Alabama Letter [RE: Medicaid State Plan Amendment Restricting Utilization of Brand Prescription Drugs]
July 5, 2012
VIA EMAILStephanie Lindsay
Administrative Procedures Officer
Alabama Medicaid Agency
PO BOX 5624
Montgomery, AL 36103-5624
Dear Ms Lindsay:
The State Patient Access Coalition (SPAC) would like to bring to your attention our concerns with Alabama Medicaid’s recent Medicaid State Plan Amendment restricting utilization of brand prescription drugs. SPAC represents the world’s leading manufacturers and the nation’s leading distributors of blood clotting factor. Blood clotting factors are lifesaving therapies for individuals with bleeding disorders, such as hemophilia and von Willebrand Disease. SPAC was created to address issues of patient access to blood clotting factor and to educate policy-makers about the unique process to manufacture and dispense this vital therapy. SPAC works to ensure that once educated, policy-makers will make sound decisions on policies that affect the purchase, dispensing and administration of blood clotting factor therapies.
We are very concerned with the patient access issues that will arise as a result of Alabama Medicaid’s decision to limit recipients to one brand product per month. Alabama Medicaid has stated they will define brand as one NDC per month. Due to the fact that factor concentrates are dosed based on the patient’s weight, it is not uncommon for an individual with hemophilia to require two different vial dosages of the same brand product to complete a prescription that is closest to the actual prescribed dose from the physician. Each vial will have a different NDC. This means Alabama Medicaid would not even cover a complete prescription for recipients that require blood clotting factor. This is certainly dangerous and contrary to Alabama Medicaid’s mission to “serve eligible, low-income Alabamians by efficiently and effectively financing medical services in order to ensure patient-centered, quality focused healthcare.”
It is also contrary to The National Hemophilia Foundation’s Medical and Scientific Advisory Council (MASAC) Recommendation 188 which states that specialty pharmacies shall, “Fill prescriptions within plus or minus 5-10% of prescribed assays, barring extenuating circumstances. This standard shall not be violated by dispensing a number of vials so excessive that it would compromise compliance or so low a dose that it would compromise medical outcome.1” We are concerned that the one-brand limit would compromise medical outcomes.
We understand and appreciate the fiscal difficulties facing Alabama. We don’t believe the policy, which will have the effect of rationing therapy usage for recipients with bleeding disorders, will save the state money when you consider the negative health outcomes of the rationing of therapy. It would not be surprising if inpatient hospitalizations and other adverse events occur as a result of this policy. That certainly would not be beneficial for Medicaid recipients or Alabama’s Medicaid budget.
We understand that the goal of the Alabama one-brand limit is to encourage generic usage whenever possible. We also appreciate the state has already exempted certain products and recipients from the current policy. Due to the uniqueness and personal disease management of patients with bleeding orders, we ask Alabama to exempt blood clotting factors from the one-brand limit.

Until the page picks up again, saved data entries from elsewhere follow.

Lemma unknown_target sup p :
  strategy_call sup (target_strategy p) = None ↔ unrecognized (fetched_name p).
Proof.
  rewrite strategy_call_None, target_strategy_fetched. unfold unrecognized.
  destruct (String.eqb_spec (fetched_name p) "") as [Heq|Hne].
  - rewrite Heq. split; [by intros [_ ?] | by intros [? _]].
  - split; [by intros [? ?] | by intros (_ & ? & ?)].
Qed.

Lemma unrecognized_target p :
  unrecognized (fetched_name p) → target_strategy p = fetched_name p.
Proof.
  intros [Hne _]. rewrite target_strategy_fetched.
  by destruct (String.eqb_spec (fetched_name p) "").
Qed.

(** A recorded name never equals an unrecognized target, so the test of
    line 85 fails for it. *)
Lemma recorded_not_unrecognized active p :
  recorded_name (currentStrategy active) →
  unrecognized (fetched_name p) →
  String.eqb (currentStrategy active) (target_strategy p) = false.
Proof.
  intros Hrec Hun. rewrite (unrecognized_target _ Hun).
  apply String.eqb_neq. intros Heq. rewrite Heq in Hrec.
  destruct Hun as (? & ? & ?). by destruct Hrec as [?|[?|?]].
Qed.

Lemma rebuild_error_iff d sup strategy σ o :
  orchestrators σ !! d = Some o →
  (∃ err, (rebuild d sup strategy σ).1 = Returns (Some err)) ↔
  strategy_call sup strategy = None ∨ construction_fails sup strategy.
Proof.
  intros Hd. rewrite rebuild_run. unfold construction_fails.
  destruct (strategy_call sup strategy) as [[ev [e|ds]]|]; simpl.
  - split; [by right | by eexists].
  - erewrite install_run by (simpl; exact Hd). simpl.
    destruct (NewDiscovery_err _ _ _) as [e|]; simpl.
    + split; [by right | by eexists].
    + split; [by intros [? ?] | ]. intros [? | [? ?]]; done.
  - split; [by left | by eexists].
Qed.
(** C4.  For every byte sequence, [decode] applied to the text [encode]
    produces returns that byte sequence, without raising; hence [encode] is
    injective: the text determines the bytes. *)
Theorem decode_encode :
  (forall b : list byte, decode (encode b) = inr b) /\
  (forall b b' : list byte, encode b = encode b' -> b = b').
Proof.
  assert (R : forall b : list byte, decode (encode b) = inr b).
  { intro b. unfold decode, encode.
    rewrite binary_string. cbn [String.append].
    rewrite Base64Facts.atob_btoa, decode_bytes.
    rewrite list_ascii_of_string_of_list_ascii, map_map.
    f_equal. rewrite <- (map_id b) at 2.
    apply map_ext. intro x. apply byte_of_ascii_of_byte. }
  split; [exact R|].
  intros b b' E. pose proof (R b) as H. rewrite E, R in H.
  now injection H.
Qed.

(** *** [createBlob]: the conversion of one sample *)

Lemma wrap16_range (t : Z) : (-32768 <= wrap16 t <= 32767)%Z.
Proof.
  unfold wrap16. cbv zeta.
  destruct (Z.leb_spec 32768 (t mod 65536));
    Z.to_euclidean_division_equations; lia.
Qed.

Lemma wrap16_congruent (t : Z) : exists k : Z, (wrap16 t = t + 65536 * k)%Z.
Proof.
  unfold wrap16. cbv zeta.
  destruct (Z.leb_spec 32768 (t mod 65536)).
  - exists (- (t / 65536) - 1)%Z. Z.to_euclidean_division_equations; lia.
  - exists (- (t / 65536))%Z. Z.to_euclidean_division_equations; lia.
Qed.

Lemma wrap16_small (t : Z) : (-32768 <= t <= 32767)%Z -> wrap16 t = t.
Proof.
  intro H. unfold wrap16. cbv zeta.
  destruct (Z.leb_spec 32768 (t mod 65536));
    Z.to_euclidean_division_equations; lia.
Qed.

(** [Qtrunc] rounds toward zero: it drops the fraction of a positive number
    and of a negative one alike. *)
Lemma Qtrunc_nonneg (q : Q) :
  (0 <= q -> inject_Z (Qtrunc q) <= q /\ q < inject_Z (Qtrunc q) + 1)%Q.
Proof.
  destruct q as [a b]. unfold Qtrunc, Qle, Qlt. cbn.
  intro H. rewrite Z.mul_1_r in H.
  pose proof (Z.quot_rem' a (Z.pos b)) as E.
  pose proof (Z.rem_bound_pos a (Z.pos b) H ltac:(lia)) as B.
  split; nia.
Qed.

Lemma Qtrunc_nonpos (q : Q) :
  (q <= 0 -> inject_Z (Qtrunc q) - 1 < q /\ q <= inject_Z (Qtrunc q))%Q.
Proof.
  destruct q as [a b]. unfold Qtrunc, Qle, Qlt. cbn.
  intro H. rewrite Z.mul_1_r in H.
  pose proof (Z.quot_rem' a (Z.pos b)) as E.
  pose proof (Z.rem_bound_pos_neg a (Z.pos b) ltac:(lia) H) as B.
  split; nia.
Qed.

Blood clotting factors do not have generic equivalents. In fact, the different brands of blood clotting factors are not therapeutically equivalent. The National Hemophilia Foundation’s MASAC strongly states that blood clotting factors are not therapeutically equivalent in their Recommendation 159:
“Clotting factor therapies are neither pharmacologically nor therapeutically equivalent and vary based upon purity, half-life, recovery, method of manufacture, viral removal and inactivation processes, potential immunogenicity, and other attributes. The characteristics of each product and the resultant product choice for an individual patient require a complex decision making process with the ultimate product being agreed upon by the patient and their respective healthcare provider. It is critical that the bleeding disorders community has access to a diverse range of therapies and that prescriptions for specific clotting factor concentrates are respected and reimbursed.”2
The United States Food and Drug Administration (FDA) has approved the various clotting factor therapies [Factor VII, VIII, IX, X and XIII, and von Willebrand Disease] for distinct clinical indications. The therapies are neither clinically nor therapeutically interchangeable. In addition, some therapies are derived from human plasma, while others are made utilizing recombinant DNA technology, created from genetically modified cell lines.

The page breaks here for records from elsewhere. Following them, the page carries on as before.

(** * Quiz platform backend: submission, scoring and question access

    A shallow embedding of [submitQuiz] (controllers/quizController), of
    the question, topic and quiz models it calls ([getQuestionsForQuiz],
    [getQuestionsByIds], [getTopicBySlug], [createQuizAttempt],
    [saveUserAnswer]) and of the part of the relational store those models
    read and write.

    - JavaScript numbers are IEEE-754 binary64 values: the percentage is a
      [float] and is computed with the kernel's primitive operations, so
      that [0 / 0] is [nan] and every comparison with [nan] is [false].
      Counters and array lengths are [nat], integer columns are [Z].
      [toFixed(2)] and [parseFloat] follow ECMAScript on the exact value of
      the double.
    - The store is a record of tables (lists of rows); a query is a pure
      function of the store, an insert returns the new store and the row.
      [gen_random_uuid()] draws from a supply kept in the store, and
      [ORDER BY RANDOM()] sorts by numbers that are an argument of the
      query. Timestamp columns are left out: nothing here reads them.
    - A handler is a computation over the store that either ends with an
      HTTP response ([return res.status(...).json(...)]) or goes on.
    - A request body has the types of [QuizSubmission]: identities are
      well-formed UUID texts, [selected_answer] and the times are integers
      that fit their columns, and the authenticated user exists. Under
      these the inserts of [submitQuiz] succeed, so its [catch] branch
      (500) has no counterpart here; the one statement the store refuses
      in this model is a negative [LIMIT].
    - Around the submission: [startQuiz], which catches that refusal; the
      middleware [authenticate] and [optionalAuth] with [verifyToken],
      where [jwt.verify] is an argument; the route [POST /submit]; the
      validators of utils/auth, on strings as UTF-16 code units and
      patterns matched by their derivatives; and [getQuestionById]. *)

From Stdlib Require Import ZArith List Floats Lia.
From stdpp Require Import base option list gmap strings pretty.

Local Open Scope Z_scope.

(** ** JavaScript numbers *)

Module JsNumber.

(** A counter or an array length read as a number. Exact below [2^53],
    which an array length (below [2^32]) always is. *)
Definition of_nat (n : nat) : float :=
  PrimFloat.of_uint63 (Uint63.of_Z (Z.of_nat n)).
(** A processor that has not been started has no client.  Such is every
    processor that [newTruthBeamProcessor] returns, and it stays so when
    [start] fails.  On it [processLogs] panics as soon as a record of the
    batch has a key, because [Retrieve] is called on the nil client; a
    batch in which no record has a key is returned as it came, with a nil
    error.  After a successful [start] there is a client. *)
Theorem processLogs_before_start {HttpClient BaseClient : Type}
    (ToClient : Config → error + HttpClient)
    (NewClient : string → HttpClient → error + BaseClient)
    (conf : component_Config) (logger : list LogEntry) (t : truthBeamProcessor) :
  newTruthBeamProcessor conf logger = inr t →
  (∀ err t', truthBeamProcessor_start ToClient NewClient t = (Some err, t') → t' = t) ∧
  (∀ t', truthBeamProcessor_start ToClient NewClient t = (None, t') →
         is_Some (tb_client t')) ∧
  ∀ rv now ld,
    match truthBeamProcessor_processLogs rv now ld t with
    | None => ∃ r, r ∈ records ld ∧ is_Some (extracted r)
    | Some (res, t') =>
        res = (ld, None) ∧ tb_client t' = None ∧
        Forall (fun r => extracted r = None) (records ld)
    end.
Proof.
  intros Hnew. destruct conf as [cfg|]; [|done]. simpl in Hnew. simplify_eq.
  split_and!.
  - intros err t'. unfold truthBeamProcessor_start. simpl.
    destruct (ToClient cfg) as [e|h]; [by intros [= _ <-]|].
    destruct (NewClient (Endpoint cfg) h) as [e|b]; [by intros [= _ <-]|done].
  - intros t'. unfold truthBeamProcessor_start. simpl.
    destruct (ToClient cfg) as [e|h]; [done|].
    destruct (NewClient (Endpoint cfg) h) as [e|b]; [done|].
    intros [= <-]. simpl. eauto.
  - intros rv now ld. unfold truthBeamProcessor_processLogs. simpl.
    match goal with |- context [for_each_panic ?f ld logger] => set (resource := f) end.
    assert (∀ ld lg,
      match for_each_panic resource ld lg with
      | None => ∃ r, r ∈ records ld ∧ is_Some (extracted r)
      | Some (ld', lg') => ld' = ld ∧ Forall (fun r => extracted r = None) (records ld)
      end) as H.
    { clear. induction ld as [|[ilss] ld IH]; intros lg; [done|].
      unfold records in *. simpl. unfold resource at 1. simpl.
      pose proof (for_each_panic_scopes ilss lg) as Hsc. simpl in Hsc.
      match goal with |- context [for_each_panic ?f ilss lg] =>
        destruct (for_each_panic f ilss lg) as [[ilss' lg1]|] end.
      - destruct Hsc as [-> Hall]. specialize (IH lg1).
        destruct (for_each_panic resource ld lg1) as [[ld' lg2]|].
        + destruct IH as [-> Hall']. split; [done|]. by apply Forall_app.
        + destruct IH as (r & Hin & Hsome). exists r. split; [|done].
          apply elem_of_app. by right.
      - destruct Hsc as (r & Hin & Hsome). exists r. split; [|done].
        apply elem_of_app. by left. }
    specialize (H ld logger).
    destruct (for_each_panic resource ld logger) as [[ld' lg']|]; [|done].
    destruct H as [-> Hall]. done.
Qed.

For the reasons stated above, the SPAC would request that Alabama Medicaid consider exempting blood clotting factors from the one-brand limit.
We thank you for your leadership in this effort and hope that the department takes into consideration the importance ofMedicaid recipients having access to their medically appropriate blood clotting factor. I am happy to answer any questions or comments you may have on blood clotting factor therapies.